A tangible aura of corporate self-satisfaction seemed to permeate the air at SAP's user conference in Copenhagen in April 2005, and not without just cause. SAP was basking in its strong financial performance in its first quarter of 2005, and company executives claim the German software powerhouse has further extended its lead in the business application market over recently merged Oracle and PeopleSoft.
To add to its jubilant mood, SAP has won plaudits from the analyst community for the breadth and maturity of its service- and process-oriented vision. In a ferociously competitive enterprise software market, one City analyst said: "SAP is the best-positioned to take advantage."
But SAP is not content with winning on the application front, and is now girding itself to tackle long-term rival Oracle on its home ground. SAP is only too aware that for a significant proportion of its installed base, Oracle remains the database of choice. That strength gives Oracle the ability to challenge SAP in the application market; now SAP is intent on undermining Oracle's database business.
First, SAP has released over 100 analytic applications for its mySAP platform. The applications enable any users to create custom-built reports based on data from SAP and non-SAP business systems.

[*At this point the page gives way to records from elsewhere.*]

Lemma replaceKidN_loop_kids s new idx i bs :
  replaceKidN_loop s new idx i bs = kids_loop (fun s new i kid =>
    '(ptr, s) ← NewPage s kid;
    key ← getKey kid 0;
    new ← nodeAppendKV new (u16 (idx + u16 i)) ptr key [];
    Ok (new, s)) s new i bs.
Proof.
  revert s new i. induction bs as [|b bs IH]; intros s new i; [done|].
  cbn [replaceKidN_loop kids_loop]. destruct (NewPage s b) as [[p s']| |]; simpl; try done.
  destruct (getKey b 0); simpl; try done. destruct (nodeAppendKV _ _ _ _ _); simpl; try done.
Qed.

Lemma newRoot_loop_kids s root i bs :
  newRoot_loop s root i bs = kids_loop (fun s root i knode =>
    '(ptr, s) ← NewPage s knode;
    pos ← offsetPos root (u16 (u16 i + 1));
    root ← copy_at root pos (make 2);
    key ← getKey knode 0;
    root ← nodeAppendKV root (u16 i) ptr key [];
    Ok (root, s)) s root i bs.
Proof.
  revert s root i. induction bs as [|b bs IH]; intros s root i; [done|].
  cbn [newRoot_loop kids_loop]. destruct (NewPage s b) as [[p s']| |]; simpl; try done.
  destruct (offsetPos _ _); simpl; try done. destruct (copy_at _ _ _); simpl; try done.
  destruct (getKey b 0); simpl; try done. destruct (nodeAppendKV _ _ _ _ _); simpl; try done.
Qed.

(** What a step does once its page has been stored under [p]: it appends the
    entry [(p, key)]. *)
Definition appends_kid (n off : Z) (f : S -> BNode -> Z -> BNode -> res (BNode * S)) : Prop :=
  forall s new es i kid p s' key,
    NewPage s kid = Ok (p, s') -> getKey kid 0 = Ok key -> 0 <= p < 18446744073709551616 ->
    partial_rep new BNODE_INTERNAL n es -> 0 <= i -> off + i = len es -> len es < n ->
    HEADER + 10 * n + kvsum es + (4 + len key) <= len new ->
    exists new', f s new i kid = Ok (new', s') /\
      partial_rep new' BNODE_INTERNAL n (es ++ [mkEntry p key []]) /\ len new' = len new.

(** The pages of [bs] are stored one after the other and become kids. *)
Lemma kids_loop_spec f h n off K bs : appends_kid n off f -> forall ess s new es i m G,
  Forall2 (fun b e => node_rep b (ntype h) e) bs ess ->
  Forall (fun e => e <> [] /\ nsize e <= BTREE_PAGE_SIZE) ess ->
  erep (pages s) h (concat ess) m G -> Forall (fun kv => len kv.1 <= K) m ->
  partial_rep new BNODE_INTERNAL n es -> 0 <= i -> off + i = len es ->
  len es + len bs <= n -> HEADER + 10 * n + kvsum es + (4 + K) * len bs <= len new -> 0 <= K ->
  (size (pages s) + length bs <= page_cap)%nat ->
  exists new' s' es' G', kids_loop f s new i bs = Ok (new', s') /\
    partial_rep new' BNODE_INTERNAL n (es ++ es') /\ len new' = len new /\
    len es' = len bs /\ kvsum es' <= (4 + K) * len bs /\
    kids_rep (pages s') (stored (pages s') h) es' m G' /\
    upd (pages s) G (pages s') G' /\ (size (pages s') = size (pages s) + length bs)%nat.
Proof.
  intros Hf. induction bs as [|b bs IH]; intros ess s new es i m G Hbs Hess He Hm Hnew Hi
    Hlen Hn Hsp HK Hcap.
  - apply Forall2_nil_inv_l in Hbs as ->. apply erep_nil in He as [-> ->].
    exists new, s, [], ∅. rewrite app_nil_r.
    split_and!; try done; first [apply kids_nil|apply upd_refl; set_solver|
      change (0 <= (4 + K) * 0); lia].
  - apply Forall2_cons_inv_l in Hbs as (e & ess' & Hb & Hbs & ->).
    apply Forall_cons in Hess as [[Hne Hsz] Hess]. simpl concat in He.
    apply erep_app_inv in He as (m1 & G1 & m2 & G2 & -> & -> & Hd & He1 & He2).
    apply Forall_app in Hm as [Hm1 Hm2]. rewrite len_cons in *. simpl length in Hcap.
    pose proof (erep_dom _ _ _ _ _ He2) as Hdom2. pose proof (len_nonneg bs).
    destruct (alloc_kid s b h e m1 G1 Hb Hne Hsz He1) as (p & s1 & En & Hp & Hk1 & Hu1 & Hs1); [lia|].
    pose proof (first_key_le K m1 (erep_nonempty _ _ _ _ _ Hne He1) Hm1) as Hfk.
    destruct (Hf s new es i b p s1 (first_key m1) En) as (new1 & E1 & R1 & L1); try done; try lia.
    { by eapply first_entry_key. }
    cbn [kids_loop]. rewrite E1, bind_ok. cbv beta iota. clear En E1.
    assert (G2 ## G1) as Hd' by (clear -Hd; set_solver).
    destruct (upd_frame _ _ _ _ G2 Hu1 Hdom2 Hd') as [Hu1' Hd2].
    assert (dom (pages s1) = dom (pages s) ∖ (G1 ∪ G2) ∪ ({[p]} ∪ G1 ∪ G2)) as Hdom1 by apply Hu1'.
    pose proof (erep_upd _ _ _ _ _ _ _ _ Hu1 He2 Hdom2 Hd') as He2'.
    destruct (IH ess' s1 new1 (es ++ [mkEntry p (first_key m1) []]) (i + 1) m2 G2)
      as (new2 & s2 & es2 & G2' & -> & R2 & L2 & Hl2 & Hkv2 & Hk2 & Hu2 & Hs2); try done;
      rewrite ?len_snoc, ?kvsum_app, ?kvsum_cons, ?kvsum_nil; unfold ksize; simpl;
      rewrite ?len_nil; try lia.
    assert ({[p]} ∪ G1 ⊆ dom (pages s1)) as Hdp by (rewrite Hdom1; clear; set_solver).
    assert ({[p]} ∪ G1 ## G2) as Hdp2 by (clear -Hd2; set_solver).
    destruct (upd_frame _ _ _ _ ({[p]} ∪ G1) Hu2 Hdp Hdp2) as [Hu2' Hd3].
    exists new2, s2, (mkEntry p (first_key m1) [] :: es2), ({[p]} ∪ G1 ∪ G2').
    rewrite <-app_assoc in R2. split_and!; try done; try lia.
    + by rewrite len_cons, Hl2.
    + rewrite kvsum_cons. unfold ksize. simpl. rewrite len_nil. lia.
    + change (mkEntry p (first_key m1) [] :: es2) with ([mkEntry p (first_key m1) []] ++ es2).
      apply kids_app; [exact (kids_upd _ _ _ _ _ _ _ _ Hu2 Hk1 Hdp Hdp2)|done|done].
    + eapply upd_trans; [exact Hu1'|].
      rewrite (comm_L (∪) ({[p]} ∪ G1) G2), (comm_L (∪) ({[p]} ∪ G1) G2'). exact Hu2'.
Qed.

Lemma replaceKidN_appends n idx : 0 <= idx ->
  appends_kid n idx (fun s new i kid =>
    '(ptr, s) ← NewPage s kid;
    key ← getKey kid 0;
    new ← nodeAppendKV new (u16 (idx + u16 i)) ptr key [];
    Ok (new, s)).
Proof.
  intros Hidx s new es i kid p s' key En Ek Hp Hnew Hi Hlen Hn Hsp.
  pose proof (partial_bounds Hnew). pose proof (kvsum_nonneg es). pose proof (len_nonneg key).
  rewrite En, bind_ok. cbv beta iota. rewrite Ek, bind_ok. unfold HEADER in *.
  rewrite (u16_id i), (u16_id (idx + i)), Hlen by lia.
  destruct (nodeAppendKV_spec new BNODE_INTERNAL n es p key [] Hnew) as (new1 & -> & R1 & L1);
    [lia|rewrite len_nil; unfold HEADER; lia|lia|].
  rewrite bind_ok. eauto.
Qed.

Lemma newRoot_appends n : n <= 3 ->
  appends_kid n 0 (fun s root i knode =>
    '(ptr, s) ← NewPage s knode;
    pos ← offsetPos root (u16 (u16 i + 1));
    root ← copy_at root pos (make 2);
    key ← getKey knode 0;
    root ← nodeAppendKV root (u16 i) ptr key [];
    Ok (root, s)).
Proof.
  intros Hn3 s new es i kid p s' key En Ek Hp Hnew Hi Hlen Hn Hsp.
  pose proof (partial_bounds Hnew). pose proof (kvsum_nonneg es). pose proof (len_nonneg key).
  rewrite En, bind_ok. cbv beta iota. unfold HEADER in *.
  rewrite !(u16_id i), (u16_id (i + 1)) by lia.
  unfold offsetPos. rewrite (partial_nkeys Hnew), !bind_ok. unfold HEADER.
  rewrite u16_id by lia. replace (i + 1 - 1) with (len es) by lia.
  assert (len (make 2) = 2) as L2 by done. rewrite copy_at_ok, bind_ok by lia.
  destruct (partial_blit _ _ _ _ (4 + 8 * n + 2 * len es) (make 2) Hnew) as [Hnew' Ln];
    [right; left; unfold HEADER; lia|].
  rewrite Ek, bind_ok. replace i with (len es) by lia.
  destruct (nodeAppendKV_spec _ BNODE_INTERNAL n es p key [] Hnew') as (new1 & -> & R1 & L1);
    [lia|rewrite len_nil; unfold HEADER; lia|lia|].
  rewrite bind_ok, Ln in *. eauto.
Qed.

The most obvious competitors for SAP here are other business intelligence vendors, such as Cognos, BusinessObjects and, of course, Oracle itself. But tellingly, Oracle has been increasing the analytic capabilities bundled with its database, and SAP will be keen to attract its users to its own analytic apps.
SAP has also increased the pressure on Oracle's database business by working with IBM to optimise its DB2 database to work with mySAP. Features such as the SAP Tuner auto-configures DB2 to run in an SAP environment. The message SAP wants to project is clear, says David Bradshaw of IT analyst company Ovum: "SAP will be hoping [to] persuade companies to run SAP less often on Oracle."

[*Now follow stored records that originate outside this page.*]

(* ===== verification/NodeSearch.v ===== *)
(** The binary search of [nodeLookupLE] (src/internal/btree/node.go) against a
    search that reads the keys of the node from the left. *)
From S2P Require Import Prelude Keys Node Iter.
#[local] Open Scope Z_scope.

(** The last index before the first key above [key], from index [i] on; [found]
    is the last one seen. *)
Fixpoint linear_loop (n : nat) (node : BNode) (key : bytes) (i found : Z) : res Z :=
  match n with
  | O => Ok found
  | S n =>
      k ← getKey node i;
      if cmp k key <=? 0 then linear_loop n node key (i + 1) i else Ok found
  end.

Definition linearLookupLE (node : BNode) (key : bytes) : res Z :=
  n ← nkeys node; linear_loop (Z.to_nat n) node key 0 0.

Lemma linear_loop_spec b ty es key : node_rep b ty es -> ksorted (e_key <$> es) ->
  forall n i found, (i + n = length es)%nat ->
  (i = 0%nat /\ found = 0 \/ (exists k, (e_key <$> es) !! (i - 1)%nat = Some k /\ key_le k key) /\
     (0 < i)%nat /\ found = Z.of_nat i - 1) ->
  exists r, linear_loop n b key (Z.of_nat i) found = Ok (Z.of_nat r) /\ is_le (e_key <$> es) key r.
Proof.
  intros Hb Hs. induction n as [|n IH]; intros i found Hn Hf; cbn [linear_loop].
  - assert (forall j k, (e_key <$> es) !! j = Some k -> (i - 1 < j)%nat -> key_lt key k) as Hnone.
    { intros j k Hj Hij. apply lookup_lt_Some in Hj. rewrite length_fmap in Hj. lia. }
    destruct Hf as [[-> ->]|((k & Hk & Hle) & Hi & ->)].
    + exists 0%nat. split; [done|]. split; [by left|]. intros j k Hj Hlt. apply (Hnone j k Hj). lia.
    + exists (i - 1)%nat. split; [f_equal; lia|]. split; [right; by exists k|done].
  - destruct (lookup_lt_is_Some_2 es i) as [e He]; [lia|].
    rewrite (partial_getKey Hb _ _ He), bind_ok.
    destruct (Z.leb_spec (cmp (e_key e) key) 0) as [Hle|Hgt].
    + replace (Z.of_nat i + 1) with (Z.of_nat (S i)) by lia. apply IH; [lia|]. right.
      split; [|split; [lia|lia]]. exists (e_key e). split; [|done].
      replace (S i - 1)%nat with i by lia. by rewrite list_lookup_fmap, He.
    + assert (key_lt key (e_key e)) as Hlt by (unfold key_lt; rewrite (cmp_antisym (e_key e) key); lia).
      assert (forall j k, (e_key <$> es) !! j = Some k -> (i <= j)%nat -> key_lt key k) as Hafter.
      { intros j k Hj Hij. assert ((e_key <$> es) !! i = Some (e_key e)) as Hi by (by rewrite list_lookup_fmap, He).
        destruct (decide (j = i)) as [->|Hne]; [congruence|].
        trans (e_key e); [done|]. eapply (ksorted_lookup_lt _ i j); [done..|lia]. }
      destruct Hf as [[-> ->]|((k & Hk & Hle) & Hi & ->)].
      * exists 0%nat. split; [done|]. split; [by left|]. intros j k Hj Hlt'. apply (Hafter j k Hj). lia.
      * exists (i - 1)%nat. split; [f_equal; lia|]. split; [right; by exists k|].
        intros j k' Hj Hlt'. apply (Hafter j k' Hj). lia.
Qed.

Lemma is_le_unique ks key i j : is_le ks key i -> is_le ks key j -> i = j.
Proof.
  intros [Hi1 Hi2] [Hj1 Hj2]. destruct (decide (i = j)) as [|Hne]; [done|exfalso].
  destruct (decide (i < j)%nat).
  - destruct Hj1 as [->|(k & Hk & Hle)]; [lia|]. specialize (Hi2 _ _ Hk ltac:(lia)).
    by apply key_lt_not_le in Hi2.
  - destruct Hi1 as [->|(k & Hk & Hle)]; [lia|]. specialize (Hj2 _ _ Hk ltac:(lia)).
    by apply key_lt_not_le in Hj2.
Qed.

(** C17: on every node with sorted keys the binary search finds the index that
    reading the keys from the left finds: the last key that is not above the one
    looked for, or the first key. *)
Theorem nodeLookupLE_linear b ty es key : node_rep b ty es -> ksorted (e_key <$> es) ->
  nodeLookupLE b key = linearLookupLE b key.
Proof.
  intros Hb Hs. destruct (nodeLookupLE_spec b ty es key Hb Hs) as (i & -> & Hi & _).
  unfold linearLookupLE. rewrite (partial_nkeys Hb), bind_ok.
  destruct (linear_loop_spec b ty es key Hb Hs (length es) 0 0) as (r & E & Hr); [done|by left|].
  unfold len. rewrite Nat2Z.id. rewrite (is_le_unique _ _ _ _ Hi Hr). by rewrite <-E.
Qed.

(** Three keys; the one looked for lies between the second and the third. *)
Lemma nodeLookupLE_linear_witness :
  let b := page_of BNODE_LEAF [mkEntry 0 [1] []; mkEntry 0 [3] [7]; mkEntry 0 [5] []] in
  nodeLookupLE b [4] = linearLookupLE b [4] /\ linearLookupLE b [4] = Ok 1.
Proof.
  intros b. split; [|by vm_compute].
  eapply (nodeLookupLE_linear b BNODE_LEAF [mkEntry 0 [1] []; mkEntry 0 [3] [7]; mkEntry 0 [5] []]).
  - apply page_of_rep; [done|done|]. by repeat constructor.
  - by repeat constructor.
Defined.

However, amid all the positive noises emanating from SAP, it still has one significant challenge to overcome: getting customers to upgrade to its mySAP platform. SAP's executive board member Shai Agassi is bullish over the prospects. This issue is "history", as far as he's concerned: the battle, he claims, has already been won.

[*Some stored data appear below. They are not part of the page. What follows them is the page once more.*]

(* ===== verification/PageMgr.v ===== *)
(** The page manager: src/internal/storage/page.go and [Recover] of recovery.go.

    The file is its bytes; a read goes through the memory map, which sees the
    current contents of the file, and faults on a page that lies wholly beyond
    its end. System calls ([mmap], [pwrite], [fsync]) take their outcome from
    the list [pm_faults]. *)
From S2P Require Import Prelude Meta.
#[local] Open Scope Z_scope.

(** * The operating system *)

(** The outcome of a system call: it succeeds, or fails after [k] bytes. *)
Inductive outcome := Succeeds | Fails (k : nat).

(** The calls to come, in order; when the list is used up they succeed. On a
    closed file every call fails. *)
Inductive calls := Calls (l : list outcome) | ClosedFile.

(** [pwrite]: a hole before the offset reads as zeros; writing nothing leaves
    the file as it is. *)
Definition write_at (f : bytes) (off : Z) (data : bytes) : bytes :=
  match data with
  | [] => f
  | _ :: _ =>
      let f' := f ++ make (off - len f) in
      take (Z.to_nat off) f' ++ data ++ drop (Z.to_nat off + length data) f'
  end.

(** The page of the file at [off] through a shared map. *)
Definition mapped_page (f : bytes) (off : Z) : res bytes :=
  if off <? len f
  then Ok (take (Z.to_nat PageSize) (drop (Z.to_nat off) f ++ make PageSize))
  else Panic.

(** * State *)

(** [mmap] keeps the lengths of the chunks: each maps the file from where the
    previous one ends. [temp] are the pages allocated since the last flush. *)
Record PageMgr := mkPM {
  pm_file : bytes;
  pm_faults : calls;
  mmap_total : Z;
  mmap_chunks : list Z;
  flushed : Z;
  temp : list bytes;
  updates : gmap Z bytes;
}.

Inductive pm_error :=
| ErrMmap | ErrWritePage (ptr : Z) | ErrShortPage (ptr : Z) | ErrWriteTemp
| ErrMetaChecksum | ErrMetaSignature.

Definition NewPageMgr (file : bytes) (faults : list outcome) : PageMgr :=
  mkPM file (Calls faults) 0 [] 0 [] ∅.

Definition set_updates (pm : PageMgr) (u : gmap Z bytes) : PageMgr :=
  mkPM (pm_file pm) (pm_faults pm) (mmap_total pm) (mmap_chunks pm) (flushed pm) (temp pm) u.

Definition set_file (pm : PageMgr) (f : bytes) (fs : calls) : PageMgr :=
  mkPM f fs (mmap_total pm) (mmap_chunks pm) (flushed pm) (temp pm) (updates pm).

(** The next system call. *)
Definition syscall (pm : PageMgr) : outcome * calls :=
  match pm_faults pm with
  | Calls [] => (Succeeds, Calls [])
  | Calls (o :: fs) => (o, Calls fs)
  | ClosedFile => (Fails 0, ClosedFile)
  end.

(** [file.WriteAt]: on failure a prefix may have been written; a negative offset
    is an error. *)
Definition WriteAt (pm : PageMgr) (data : bytes) (off : Z) : bool * PageMgr :=
  if off <? 0 then (false, pm)
  else
  match syscall pm with
  | (Succeeds, fs) => (true, set_file pm (write_at (pm_file pm) off data) fs)
  | (Fails k, fs) => (false, set_file pm (write_at (pm_file pm) off (take k data)) fs)
  end.

Definition Fsync (pm : PageMgr) : bool * PageMgr :=
  match syscall pm with
  | (Succeeds, fs) => (true, set_file pm (pm_file pm) fs)
  | (Fails _, fs) => (false, set_file pm (pm_file pm) fs)
  end.

(** * Operations *)

(** The loop of [Read]; [base] is the file offset of the chunk. *)
Fixpoint Read_loop (f : bytes) (chunks : list Z) (start base ptr : Z) : res bytes :=
  match chunks with
  | [] => Panic
  | chunk :: chunks =>
      let end_ := u64 (start + chunk / PageSize) in
      if ptr <? end_ then
        let offset := u64 (PageSize * u64 (ptr - start)) in
        if offset + PageSize <=? chunk then mapped_page f (base + offset) else Panic
      else Read_loop f chunks end_ (base + chunk) ptr
  end.

Definition Read (pm : PageMgr) (ptr : Z) : res bytes :=
  match updates pm !! ptr with
  | Some node => Ok node
  | None => Read_loop (pm_file pm) (mmap_chunks pm) 0 0 ptr
  end.

Definition Alloc (pm : PageMgr) (page : bytes) : Z * PageMgr :=
  let ptr := u64 (flushed pm + u64 (len (temp pm))) in
  (ptr, mkPM (pm_file pm) (pm_faults pm) (mmap_total pm) (mmap_chunks pm) (flushed pm)
          (temp pm ++ [page]) (updates pm)).

(** The page that is returned is the one in [updates]: see [store_page]. *)
Definition Write (pm : PageMgr) (ptr : Z) : res (bytes * PageMgr) :=
  match updates pm !! ptr with
  | Some node => Ok (node, pm)
  | None =>
      page ← Read pm ptr;
      existing ← copy_at (make PageSize) 0 page;
      Ok (existing, set_updates pm (<[ptr := existing]> (updates pm)))
  end.

(** The caller of [Write] changes the page it got. *)
Definition store_page (pm : PageMgr) (ptr : Z) (page : bytes) : PageMgr :=
  set_updates pm (<[ptr := page]> (updates pm)).

Definition Free (pm : PageMgr) (ptr : Z) : PageMgr :=
  set_updates pm (delete ptr (updates pm)).

Definition MaxChunkMB : Z := 64.

(** [for total+alloc < size { alloc *= 2 }]: 64 doublings go through every power
    of two below the width; after them the product is zero and stays so. *)
Fixpoint grow_alloc (fuel : nat) (total alloc size : Z) : res Z :=
  if i64 (total + alloc) <? size then
    match fuel with O => OutOfFuel | S fuel => grow_alloc fuel total (i64 (alloc * 2)) size end
  else Ok alloc.

(** The file offset [int64(ptr) * PageSize]. *)
Definition page_offset (ptr : Z) : Z := i64 (i64 ptr * PageSize).

Definition ExtendMMap (pm : PageMgr) (size : Z) : res (option pm_error * PageMgr) :=
  if size <=? mmap_total pm then Ok (None, pm)
  else
    let alloc := if mmap_total pm <? Z.shiftl MaxChunkMB 20 then Z.shiftl MaxChunkMB 20
                 else mmap_total pm in
    alloc ← grow_alloc 64 (mmap_total pm) alloc size;
    match syscall pm with
    | (Fails _, fs) => Ok (Some ErrMmap, set_file pm (pm_file pm) fs)
    | (Succeeds, fs) =>
        Ok (None, mkPM (pm_file pm) fs (i64 (mmap_total pm + alloc)) (mmap_chunks pm ++ [alloc])
                    (flushed pm) (temp pm) (updates pm))
    end.

(** The loop over [updates], in the order of the list: the Go order is not specified. *)
Fixpoint flush_updates (pm : PageMgr) (l : list (Z * bytes)) (writeCount : Z)
    : Z * option pm_error * PageMgr :=
  match l with
  | [] => (writeCount, None, pm)
  | (ptr, page) :: l =>
      let '(ok, pm) := WriteAt pm page (page_offset ptr) in
      if negb ok then (writeCount, Some (ErrWritePage ptr), pm)
      else if negb (len page =? PageSize) then (writeCount, Some (ErrShortPage ptr), pm)
      else flush_updates pm l (writeCount + 1)
  end.

Definition FlushPages (pm : PageMgr) : res (Z * option pm_error * PageMgr) :=
  if (len (temp pm) =? 0) && bool_decide (updates pm = ∅) then Ok (0, None, pm)
  else
    let fileSize := page_offset (u64 (flushed pm + len (temp pm))) in
    '(err, pm) ← ExtendMMap pm fileSize;
    match err with
    | Some e => Ok (0, Some e, pm)
    | None =>
        let '(writeCount, err, pm) := flush_updates pm (map_to_list (updates pm)) 0 in
        match err with
        | Some e => Ok (writeCount, Some e, pm)
        | None =>
            if 0 <? len (temp pm) then
              let '(ok, pm') := WriteAt pm (concat (temp pm)) (page_offset (flushed pm)) in
              if negb ok then Ok (writeCount, Some ErrWriteTemp, pm')
              else
                let n := len (temp pm) in
                Ok (writeCount + n, None,
                    mkPM (pm_file pm') (pm_faults pm') (mmap_total pm') (mmap_chunks pm')
                      (u64 (flushed pm + n)) [] (updates pm'))
            else Ok (writeCount, None, pm)
        end
    end.

Definition ClearUpdates (pm : PageMgr) : PageMgr :=
  mkPM (pm_file pm) (pm_faults pm) (mmap_total pm) (mmap_chunks pm) (flushed pm) [] ∅.

Definition ResetTo (pm : PageMgr) (fl : Z) : PageMgr :=
  mkPM (pm_file pm) (pm_faults pm) (mmap_total pm) (mmap_chunks pm) fl [] ∅.

Definition Flushed (pm : PageMgr) : Z := flushed pm.

Definition ClosePM (pm : PageMgr) : PageMgr :=
  mkPM (pm_file pm) (pm_faults pm) (mmap_total pm) [] (flushed pm) (temp pm) (updates pm).

Definition Recover (pm : PageMgr) : res (option pm_error * PageMgr) :=
  meta ← Read pm 0;
  ok ← VerifyMeta meta;
  if negb ok then Ok (Some ErrMetaChecksum, pm)
  else
    r ← ReadMeta meta;
    match r with
    | None => Ok (Some ErrMetaSignature, pm)
    | Some m => Ok (None, ResetTo pm (m_flushed m))
    end.

(** * The file as pages *)

Definition byte_at (f : bytes) (i : nat) : Z := default 0 (f !! i).

Definition file_page (f : bytes) (p : Z) : bytes :=
  (fun j => byte_at f (Z.to_nat (p * PageSize) + j)) <$> seq 0 4096.

Lemma byte_at_app_zeros f n i : byte_at (f ++ make n) i = byte_at f i.
Proof.
  unfold byte_at, make. destruct (decide (i < length f)%nat) as [H|H].
  - by rewrite lookup_app_l.
  - rewrite lookup_app_r by lia. rewrite (lookup_ge_None_2 f) by lia. simpl.
    destruct (decide (i - length f < Z.to_nat n)%nat) as [H'|H'].
    + by rewrite lookup_replicate_2.
    + by rewrite lookup_ge_None_2 by (rewrite length_replicate; lia).
Qed.

Lemma byte_at_write f off d i : 0 <= off ->
  byte_at (write_at f off d) i =
    if decide (Z.to_nat off <= i < Z.to_nat off + length d)%nat
    then byte_at d (i - Z.to_nat off) else byte_at f i.
Proof.
  intros Ho. destruct d as [|x d].
  { simpl. by rewrite decide_False by lia. }
  unfold write_at. generalize (x :: d). clear x d. intros d. set (f' := f ++ make (off - len f)).
  assert (Z.to_nat off <= length f')%nat as Hf'.
  { unfold f', make, len. rewrite length_app, length_replicate. lia. }
  assert (length (take (Z.to_nat off) f') = Z.to_nat off) as Ht by (rewrite length_take; lia).
  unfold byte_at at 1. case_decide as Hd.
  - rewrite lookup_app_r by lia. rewrite lookup_app_l by lia. unfold byte_at. by rewrite Ht.
  - rewrite <-(byte_at_app_zeros f (off - len f)). fold f'. unfold byte_at. f_equal.
    destruct (decide (i < Z.to_nat off)%nat).
    + rewrite lookup_app_l by lia. by rewrite lookup_take_lt.
    + rewrite lookup_app_r, lookup_app_r by lia. rewrite lookup_drop. f_equal. lia.
Qed.

Lemma len_write_at f off d : 0 <= off -> 0 < len d ->
  len (write_at f off d) = Z.max (Z.max (len f) off) (off + len d).
Proof.
  intros Ho Hd. destruct d as [|x d]; [done|]. unfold write_at, len, make.
  rewrite !length_app, length_take, length_drop, length_app, length_replicate. unfold len. lia.
Qed.

Lemma list_eq_seq (l : bytes) : (fun j => byte_at l j) <$> seq 0 (length l) = l.
Proof.
  apply list_eq. intros i. rewrite list_lookup_fmap. destruct (decide (i < length l)%nat) as [H|H].
  - rewrite lookup_seq_lt by done. simpl. unfold byte_at.
    by destruct (lookup_lt_is_Some_2 l i H) as [x ->].
  - rewrite lookup_seq_ge by lia. symmetry. apply lookup_ge_None. lia.
Qed.

Lemma mapped_file_page f p : 0 <= p ->
  mapped_page f (p * PageSize) = if p * PageSize <? len f then Ok (file_page f p) else Panic.
Proof.
  intros Hp. unfold mapped_page, PageSize. destruct (_ <? _); [|done]. f_equal. unfold file_page.
  rewrite <-(list_eq_seq (take _ _)).
  assert (length (take (Z.to_nat 4096) (drop (Z.to_nat (p * 4096)) f ++ make 4096)) = 4096%nat) as ->.
  { rewrite length_take, length_app. unfold make. rewrite length_replicate. lia. }
  apply list_fmap_ext. intros i x Hi. apply lookup_seq in Hi as [-> Hi]. unfold PageSize.
  unfold byte_at at 1. rewrite lookup_take_lt by lia.
  change (default 0 (?l !! (0 + i)%nat)) with (byte_at l i).
  rewrite byte_at_app_zeros. unfold byte_at. by rewrite lookup_drop.
Qed.

Lemma file_page_write f q d p : 0 <= p -> 0 <= q -> len d = PageSize ->
  file_page (write_at f (q * PageSize) d) p = if decide (p = q) then d else file_page f p.
Proof.
  intros Hp Hq Hd. unfold PageSize, len in *. unfold file_page, PageSize. case_decide as E.
  - subst q. etrans; [|apply (list_eq_seq d)]. replace (length d) with 4096%nat by lia.
    apply list_fmap_ext. intros i x Hi. apply lookup_seq in Hi as [-> Hi].
    rewrite byte_at_write by lia. rewrite decide_True by lia. f_equal. lia.
  - apply list_fmap_ext. intros i x Hi. apply lookup_seq in Hi as [-> Hi].
    rewrite byte_at_write by lia. by rewrite decide_False by lia.
Qed.

Lemma len_concat_pages (ds : list bytes) : Forall (fun d => len d = PageSize) ds ->
  len (concat ds) = PageSize * len ds.
Proof.
  unfold PageSize. induction 1 as [|d ds Hd _ IH]; [done|]. simpl concat.
  rewrite len_app, len_cons. lia.
Qed.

But while SAP is keen to promote the idea that migration from its previous R/3 applications platform is virtually complete, there is little direct evidence to support this claim. Even Agassi admits that 10% of SAP's installed base could still be running R/3 in 2010. This is important to SAP because its entire process-centric strategy for enterprise applications is predicated on customers embracing its newer mySAP and NetWeaver technologies.
SAP claims that two-thirds of its customers are now on mySAP contracts, so clearly the company has managed to sell its vision. But, in light of the upheaval of migrating to any new enterprise resource planning system, it is far from certain that customers will be starting that migration imminently. Nor can SAP demonstrate customer commitment to NetWeaver, the integration engine that sits at the heart of its service-oriented architecture: Agassi says it is impossible to break out NetWeaver sales from other software sales without getting entangled in complex reporting regulations.
By increasing the sophistication of add-ons to mySAP, such as analytics and the project to build in integration with Microsoft's Office software, due for release in Autumn 2005, SAP is hoping that its efforts will make the steep migration path to mySAP more compelling.